(Collected data)
--- START ---

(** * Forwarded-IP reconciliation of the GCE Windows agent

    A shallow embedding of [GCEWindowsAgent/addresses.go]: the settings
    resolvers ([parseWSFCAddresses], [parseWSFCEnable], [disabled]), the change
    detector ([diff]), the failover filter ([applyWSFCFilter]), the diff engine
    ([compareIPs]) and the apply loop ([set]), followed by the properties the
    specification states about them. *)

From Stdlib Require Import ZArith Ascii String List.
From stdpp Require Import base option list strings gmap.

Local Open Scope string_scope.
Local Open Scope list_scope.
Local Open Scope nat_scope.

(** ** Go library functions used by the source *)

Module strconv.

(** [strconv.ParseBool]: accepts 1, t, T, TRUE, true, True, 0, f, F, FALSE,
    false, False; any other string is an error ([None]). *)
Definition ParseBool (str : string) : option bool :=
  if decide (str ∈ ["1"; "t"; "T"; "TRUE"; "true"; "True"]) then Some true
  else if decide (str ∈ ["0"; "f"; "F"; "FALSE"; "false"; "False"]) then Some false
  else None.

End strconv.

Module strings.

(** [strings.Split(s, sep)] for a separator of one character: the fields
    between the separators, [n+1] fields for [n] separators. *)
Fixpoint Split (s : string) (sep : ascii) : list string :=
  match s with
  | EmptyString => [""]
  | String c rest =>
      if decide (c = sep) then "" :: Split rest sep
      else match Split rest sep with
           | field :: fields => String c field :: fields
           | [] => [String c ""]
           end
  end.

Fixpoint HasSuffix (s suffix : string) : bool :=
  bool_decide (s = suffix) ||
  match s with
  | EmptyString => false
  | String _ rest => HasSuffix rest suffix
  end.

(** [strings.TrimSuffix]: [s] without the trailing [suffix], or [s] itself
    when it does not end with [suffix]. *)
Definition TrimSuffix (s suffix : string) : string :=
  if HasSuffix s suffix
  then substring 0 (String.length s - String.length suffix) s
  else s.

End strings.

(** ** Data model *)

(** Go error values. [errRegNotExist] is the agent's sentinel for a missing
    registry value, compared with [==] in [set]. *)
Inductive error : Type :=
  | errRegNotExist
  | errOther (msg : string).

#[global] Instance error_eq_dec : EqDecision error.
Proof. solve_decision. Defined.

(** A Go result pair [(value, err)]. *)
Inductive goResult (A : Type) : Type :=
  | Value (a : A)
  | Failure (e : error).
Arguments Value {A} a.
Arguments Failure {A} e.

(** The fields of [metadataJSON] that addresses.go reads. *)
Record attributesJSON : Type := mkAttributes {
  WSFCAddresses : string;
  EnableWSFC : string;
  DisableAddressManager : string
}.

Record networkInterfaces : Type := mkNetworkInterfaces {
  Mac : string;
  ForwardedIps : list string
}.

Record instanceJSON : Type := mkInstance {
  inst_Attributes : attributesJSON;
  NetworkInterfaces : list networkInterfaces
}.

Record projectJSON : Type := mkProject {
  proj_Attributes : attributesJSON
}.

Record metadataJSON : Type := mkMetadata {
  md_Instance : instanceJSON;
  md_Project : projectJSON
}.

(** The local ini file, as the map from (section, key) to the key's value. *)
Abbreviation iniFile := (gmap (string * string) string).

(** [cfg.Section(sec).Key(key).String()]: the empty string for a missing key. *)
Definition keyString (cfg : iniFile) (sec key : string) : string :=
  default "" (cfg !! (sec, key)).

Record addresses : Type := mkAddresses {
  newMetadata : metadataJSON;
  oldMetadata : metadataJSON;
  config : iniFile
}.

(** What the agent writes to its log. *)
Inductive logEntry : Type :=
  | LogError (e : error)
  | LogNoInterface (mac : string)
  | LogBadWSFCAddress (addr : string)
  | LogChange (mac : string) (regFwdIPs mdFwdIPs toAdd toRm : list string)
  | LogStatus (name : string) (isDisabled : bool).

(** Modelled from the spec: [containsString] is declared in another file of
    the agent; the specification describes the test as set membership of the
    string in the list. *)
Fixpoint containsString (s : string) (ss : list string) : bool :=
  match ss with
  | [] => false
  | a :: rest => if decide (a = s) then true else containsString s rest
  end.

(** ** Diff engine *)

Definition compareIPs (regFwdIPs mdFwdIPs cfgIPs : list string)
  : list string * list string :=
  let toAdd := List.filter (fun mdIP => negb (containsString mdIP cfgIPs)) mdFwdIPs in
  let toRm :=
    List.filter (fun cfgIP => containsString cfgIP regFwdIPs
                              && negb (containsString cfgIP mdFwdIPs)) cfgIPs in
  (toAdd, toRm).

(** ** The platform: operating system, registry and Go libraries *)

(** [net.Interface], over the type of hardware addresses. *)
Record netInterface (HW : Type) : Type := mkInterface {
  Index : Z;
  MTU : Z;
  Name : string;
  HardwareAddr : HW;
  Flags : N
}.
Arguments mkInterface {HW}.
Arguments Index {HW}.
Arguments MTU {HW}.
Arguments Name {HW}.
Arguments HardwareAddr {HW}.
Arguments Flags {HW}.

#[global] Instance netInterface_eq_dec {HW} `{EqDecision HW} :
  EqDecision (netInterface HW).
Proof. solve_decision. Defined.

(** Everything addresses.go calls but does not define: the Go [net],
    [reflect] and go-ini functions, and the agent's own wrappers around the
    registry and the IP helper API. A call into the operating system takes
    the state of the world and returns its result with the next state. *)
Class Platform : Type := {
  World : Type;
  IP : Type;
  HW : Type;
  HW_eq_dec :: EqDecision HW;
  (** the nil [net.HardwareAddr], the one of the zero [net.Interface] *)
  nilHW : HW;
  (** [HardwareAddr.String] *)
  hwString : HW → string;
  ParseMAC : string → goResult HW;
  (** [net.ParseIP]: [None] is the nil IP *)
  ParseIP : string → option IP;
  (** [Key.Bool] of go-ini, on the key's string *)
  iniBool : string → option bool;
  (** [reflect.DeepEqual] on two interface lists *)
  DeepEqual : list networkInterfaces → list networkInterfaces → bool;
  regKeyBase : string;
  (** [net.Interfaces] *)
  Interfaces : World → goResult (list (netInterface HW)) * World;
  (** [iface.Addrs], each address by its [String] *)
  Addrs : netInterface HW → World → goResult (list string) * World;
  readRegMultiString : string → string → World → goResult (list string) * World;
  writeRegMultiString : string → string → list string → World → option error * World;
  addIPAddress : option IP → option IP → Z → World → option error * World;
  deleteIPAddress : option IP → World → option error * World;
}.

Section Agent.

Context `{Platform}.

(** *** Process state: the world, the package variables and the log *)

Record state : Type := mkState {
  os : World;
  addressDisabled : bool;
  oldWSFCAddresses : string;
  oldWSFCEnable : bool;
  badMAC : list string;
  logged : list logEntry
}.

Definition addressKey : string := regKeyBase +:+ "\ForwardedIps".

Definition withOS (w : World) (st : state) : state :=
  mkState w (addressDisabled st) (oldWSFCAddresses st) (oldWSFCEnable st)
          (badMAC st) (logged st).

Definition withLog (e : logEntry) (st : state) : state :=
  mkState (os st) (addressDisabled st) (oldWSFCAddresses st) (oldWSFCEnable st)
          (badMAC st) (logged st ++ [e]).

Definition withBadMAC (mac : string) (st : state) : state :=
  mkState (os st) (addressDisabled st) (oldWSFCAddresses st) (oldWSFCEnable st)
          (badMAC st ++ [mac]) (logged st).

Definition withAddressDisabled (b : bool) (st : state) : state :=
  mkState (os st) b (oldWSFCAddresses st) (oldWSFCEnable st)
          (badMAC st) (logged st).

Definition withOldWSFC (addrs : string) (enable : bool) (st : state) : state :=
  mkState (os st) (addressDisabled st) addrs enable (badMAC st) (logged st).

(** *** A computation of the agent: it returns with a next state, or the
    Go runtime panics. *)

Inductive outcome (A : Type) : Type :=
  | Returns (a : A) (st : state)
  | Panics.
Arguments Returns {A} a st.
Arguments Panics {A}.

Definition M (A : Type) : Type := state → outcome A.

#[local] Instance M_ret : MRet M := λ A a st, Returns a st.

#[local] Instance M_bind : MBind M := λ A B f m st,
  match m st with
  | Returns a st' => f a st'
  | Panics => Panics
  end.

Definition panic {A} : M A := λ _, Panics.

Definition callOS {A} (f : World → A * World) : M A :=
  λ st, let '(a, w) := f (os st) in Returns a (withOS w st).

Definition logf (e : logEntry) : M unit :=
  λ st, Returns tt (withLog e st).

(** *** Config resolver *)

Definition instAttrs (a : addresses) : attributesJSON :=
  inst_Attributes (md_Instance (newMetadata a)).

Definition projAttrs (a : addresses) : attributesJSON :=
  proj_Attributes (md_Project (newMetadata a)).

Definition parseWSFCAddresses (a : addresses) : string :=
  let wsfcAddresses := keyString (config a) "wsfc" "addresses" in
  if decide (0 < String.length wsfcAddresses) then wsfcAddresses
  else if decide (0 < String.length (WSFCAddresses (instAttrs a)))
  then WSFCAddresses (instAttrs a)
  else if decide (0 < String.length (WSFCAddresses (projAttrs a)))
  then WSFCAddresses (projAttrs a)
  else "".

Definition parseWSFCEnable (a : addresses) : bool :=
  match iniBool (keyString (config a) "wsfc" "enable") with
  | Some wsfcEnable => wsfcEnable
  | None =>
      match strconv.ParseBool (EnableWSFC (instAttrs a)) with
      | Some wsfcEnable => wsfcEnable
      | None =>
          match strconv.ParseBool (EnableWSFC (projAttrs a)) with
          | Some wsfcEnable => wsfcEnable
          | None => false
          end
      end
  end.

--- END ---

- _Description of the task_
Could you print, word for word, the line containing "then WSFCAddresses (instAttrs a)" and every line after it through the end of the records, and nothing else?

- _Response area_
  then WSFCAddresses (instAttrs a)
  else if decide (0 < String.length (WSFCAddresses (projAttrs a)))
  then WSFCAddresses (projAttrs a)
  else "".

Definition parseWSFCEnable (a : addresses) : bool :=
  match iniBool (keyString (config a) "wsfc" "enable") with
  | Some wsfcEnable => wsfcEnable
  | None =>
      match strconv.ParseBool (EnableWSFC (instAttrs a)) with
      | Some wsfcEnable => wsfcEnable
      | None =>
          match strconv.ParseBool (EnableWSFC (projAttrs a)) with
          | Some wsfcEnable => wsfcEnable
          | None => false
          end
      end
  end.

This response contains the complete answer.